Insofar as #2 is happening, the few-shot prompts do matter: they “locate the meanings” of the symbols in the large space of possible formal systems. But #2 is wild: it would represent a kind of non-linguistic general intelligence ability which would be remarkable to find in a language model.

I really doubt this is what the authors are thinking. If they think language models are fully general reasoners, why not highlight that? The abstract reasoning capacity of transformers has already been more clearly probed without the confounding aspects of natural language, and a priori there are few reasons to think a very large language-specific model should develop strong abilities here (while there are a priori reasons to think the abilities are subtle forms of text recognition/​memorization the authors’ methodology was not able to detect).

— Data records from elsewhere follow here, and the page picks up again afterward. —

(** [fetch_resources(fc, capability_statement, resource_type, limit,
    novalidation, function_to_call, pass_entry_as_json, function_params)];
    [base] is [capability_statement.implementation.url]. *)
Definition fetch_resources (fuel : nat) (base resource_type : string)
    (limit : option Z) (novalidation pass_entry_as_json : bool) (w : world)
  : option (outcome * world) :=
  let (r, w1) :=
    bundle_read_from (resource_type ++ "?_summary=count") novalidation w in
  match r with
  | inl e => Some (Return 1, print (MsgReadError e) w1)
  | inr bundle =>
      let total := total bundle in
      match total with
      | Some 0 => Some (Return 1, print (MsgNoResources resource_type) w1)
      | _ =>
          let w2 := print (MsgFetching total resource_type) w1 in
          let w3 := if novalidation then print MsgNoValidationNotice w2
                    else w2 in
          match fetch_loop fuel base limit novalidation pass_entry_as_json
                  total resource_type 0 (live_show LiveReceiving w3) with
          | None => None
          | Some (StopRaise e, _, w4) => Some (Raise e, w4)
          | Some (_, received, w4) =>
              Some (Return 0, print (MsgReceived received total) w4)
          end
      end
  end.

(** *** Notions for stating what the loop does *)

(** The limit, if there is one, is above [r]. *)
Definition below_limit (limit : option Z) (r : Z) : Prop :=
  match limit with
  | Some l => r < l
  | None => True
  end.

(** The loop passes through [pages], requested at the paths given with
    them, and is then about to request [u2]. *)
Inductive visits (base : string) (limit : option Z)
    (novalidation pass_entry_as_json : bool) (total : option Z) :
  string -> Z -> world -> list (string * Bundle Resource) ->
  string -> Z -> world -> Prop :=
| visits_none u r w :
    visits base limit novalidation pass_entry_as_json total u r w [] u r w
| visits_page u r w b u1 r1 w1 pages u2 r2 w2 :
    fst (bundle_read_from u novalidation w) = inr b ->
    fetch_step base limit novalidation pass_entry_as_json total u r w
    = (Next u1, r1, w1) ->
    visits base limit novalidation pass_entry_as_json total
      u1 r1 w1 pages u2 r2 w2 ->
    visits base limit novalidation pass_entry_as_json total
      u r w ((u, b) :: pages) u2 r2 w2.

(** The world in which the loop of [fetch_resources] starts, after the
    count query left [w1], under strict validation. *)
Definition loop_start (resource_type : string) (total : option Z)
    (w1 : world) : world :=
  live_show LiveReceiving (print (MsgFetching total resource_type) w1).


End Fetcher.

(** ** [inspect_resource] *)

(** [max_item_str_len = 50] and [max_item_count = 50] *)
Definition max_item_str_len : nat := 50.
Definition max_item_count : nat := 50.

Section Inspect.
Variable COLOR_GRAY : string.
Variable Resource : Type.
Variable Server : Type.
Variable request :
  string -> bool -> Server -> (exn + Bundle Resource) * Server.
Variable as_json : Resource -> json.
(** The messages of a resolved row, block by block. *)
Lemma row_issues_resolved idx r c :
  cards !! idx = Some c →
  row_issues nc cc cards idx r =
    (legality_check c ([], [])).1 ++ singleton_check nc c [] ++ color_check cc c [].
Proof.
  intros Hc. unfold row_issues, check_row. rewrite Hc.
  destruct (legality_check c ([], [])) as [i w] eqn:E. simpl.
  rewrite color_check_app, singleton_check_app. by rewrite <- app_assoc.
Qed.

Lemma row_warnings_resolved idx r c :
  cards !! idx = Some c →
  row_warnings nc cc cards idx r = (legality_check c ([], [])).2.
Proof.
  intros Hc. unfold row_warnings, check_row. rewrite Hc.
  by destruct (legality_check c ([], [])) as [i w] eqn:E.
Qed.

Lemma check_row_app idx r st :
  check_row nc cc cards idx r st =
    (st.1 ++ row_issues nc cc cards idx r, st.2 ++ row_warnings nc cc cards idx r).
Proof.
  destruct st as [iss ws]. unfold row_issues, row_warnings, check_row.
  destruct (cards !! idx) as [c|]; [|simpl; by rewrite app_nil_r].
  rewrite (legality_check_app c iss ws).
  destruct (legality_check c ([], [])) as [i w]. cbn [fst snd].
  rewrite (color_check_app c (singleton_check nc c (iss ++ i))).
  rewrite (singleton_check_app c (iss ++ i)).
  rewrite (color_check_app c (singleton_check nc c i)).
  rewrite (singleton_check_app c i).
  by rewrite <- !app_assoc.
Qed.

Lemma check_rows_app rows : ∀ idx st,
  check_rows nc cc cards idx rows st =
    (st.1 ++ rows_issues nc cc cards idx rows,
     st.2 ++ rows_warnings nc cc cards idx rows).
Proof.
  unfold rows_issues, rows_warnings.
  induction rows as [|r rows IH]; intros idx [iss ws]; simpl.
  - by rewrite !app_nil_r.
  - rewrite (IH (S idx) (check_row nc cc cards idx r (iss, ws))).
    rewrite (IH (S idx) (check_row nc cc cards idx r ([], []))).
    rewrite (check_row_app idx r (iss, ws)). simpl.
    by rewrite <- !app_assoc.
Qed.

Lemma rows_issues_cons idx r rows :
  rows_issues nc cc cards idx (r :: rows) =
    row_issues nc cc cards idx r ++ rows_issues nc cc cards (S idx) rows.
Proof.
  unfold rows_issues at 1. simpl. by rewrite check_rows_app.
Qed.

Lemma rows_warnings_cons idx r rows :
  rows_warnings nc cc cards idx (r :: rows) =
    row_warnings nc cc cards idx r ++ rows_warnings nc cc cards (S idx) rows.
Proof.
  unfold rows_warnings at 1. simpl. by rewrite check_rows_app.
Qed.

Lemma rows_issues_app pre : ∀ idx post,
  rows_issues nc cc cards idx (pre ++ post) =
    rows_issues nc cc cards idx pre ++
    rows_issues nc cc cards (idx + length pre) post.
Proof.
  induction pre as [|r pre IH]; intros idx post; simpl.
  - by rewrite Nat.add_0_r.
  - rewrite !rows_issues_cons, IH, <- app_assoc.
    by replace (S idx + length pre)%nat with (idx + S (length pre))%nat by lia.
Qed.

Lemma rows_warnings_app pre : ∀ idx post,
  rows_warnings nc cc cards idx (pre ++ post) =
    rows_warnings nc cc cards idx pre ++
    rows_warnings nc cc cards (idx + length pre) post.
Proof.
  induction pre as [|r pre IH]; intros idx post; simpl.
  - by rewrite Nat.add_0_r.
  - rewrite !rows_warnings_cons, IH, <- app_assoc.
    by replace (S idx + length pre)%nat with (idx + S (length pre))%nat by lia.
Qed.

Lemma elem_of_rows_issues s rows : ∀ idx,
  s ∈ rows_issues nc cc cards idx rows ↔
  ∃ k r, rows !! k = Some r ∧ s ∈ row_issues nc cc cards (idx + k) r.
Proof.
  induction rows as [|r rows IH]; intros idx.
  - split; [by intros ?%elem_of_nil | by intros (k & r & ? & _)].
  - rewrite rows_issues_cons, elem_of_app, IH. split.
    + intros [H | (k & r' & Hk & H)].
      * exists 0%nat, r. by rewrite Nat.add_0_r.
      * exists (S k), r'. split; [done|].
        by replace (idx + S k)%nat with (S idx + k)%nat by lia.
    + intros ([|k] & r' & Hk & H); simpl in Hk.
      * left. simplify_eq. by rewrite Nat.add_0_r in H.
      * right. exists k, r'. split; [done|].
        by replace (S idx + k)%nat with (idx + S k)%nat by lia.
Qed.

Lemma elem_of_rows_warnings s rows : ∀ idx,
  s ∈ rows_warnings nc cc cards idx rows ↔
  ∃ k r, rows !! k = Some r ∧ s ∈ row_warnings nc cc cards (idx + k) r.
Proof.
  induction rows as [|r rows IH]; intros idx.
  - split; [by intros ?%elem_of_nil | by intros (k & r & ? & _)].
  - rewrite rows_warnings_cons, elem_of_app, IH. split.
    + intros [H | (k & r' & Hk & H)].
      * exists 0%nat, r. by rewrite Nat.add_0_r.
      * exists (S k), r'. split; [done|].
        by replace (idx + S k)%nat with (S idx + k)%nat by lia.
    + intros ([|k] & r' & Hk & H); simpl in Hk.
      * left. simplify_eq. by rewrite Nat.add_0_r in H.
      * right. exists k, r'. split; [done|].
        by replace (S idx + k)%nat with (idx + S k)%nat by lia.
Qed.
End accumulation.

(** The three parts of the issue list, in the order they are appended. *)
Lemma validate_deck_issues rows cards :
  DeckValidation.issues (validate_deck rows cards) =
    (commander_check (detect_commanders rows cards) []).1 ++
    size_check (total_cards rows) [] ++
    rows_issues (name_counts rows)
      (commander_check (detect_commanders rows cards) []).2 cards 0 rows.
Proof.
  unfold validate_deck.
  destruct (commander_check (detect_commanders rows cards) []) as [iss cc] eqn:E.
  rewrite check_rows_app. simpl.
  unfold size_check. case_match; simpl; by rewrite <- ?app_assoc, ?app_nil_r.
Qed.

My best guess is that the authors imagine a factorization of the task into “knowing how to do it” and “knowing we are doing it right now.” Training on text teaches you how to do (real) arithmetic, and the few-shot prompts tell you “right now we are doing (real) arithmetic, not some other thing you know how to do.”

But arithmetic is a really bad choice if you want to probe this! The authors use K=50 here, meaning they give the model 50 correct examples of simple math problems to let it “locate the task.” But no one who can do this task should need 50 examples of it.

What information is conveyed by example #50 that wasn’t already known by example #49? What are we ruling out here? Trollish formal systems that look like addition 98% of the time? “Addition, except ’52′ actually means ’37′ but everything else is the same?” Do we have to rule this out when you should have (and the model must have) a strong prior towards real addition?

I don’t know what the authors are trying to do here, and I think they may not know, either.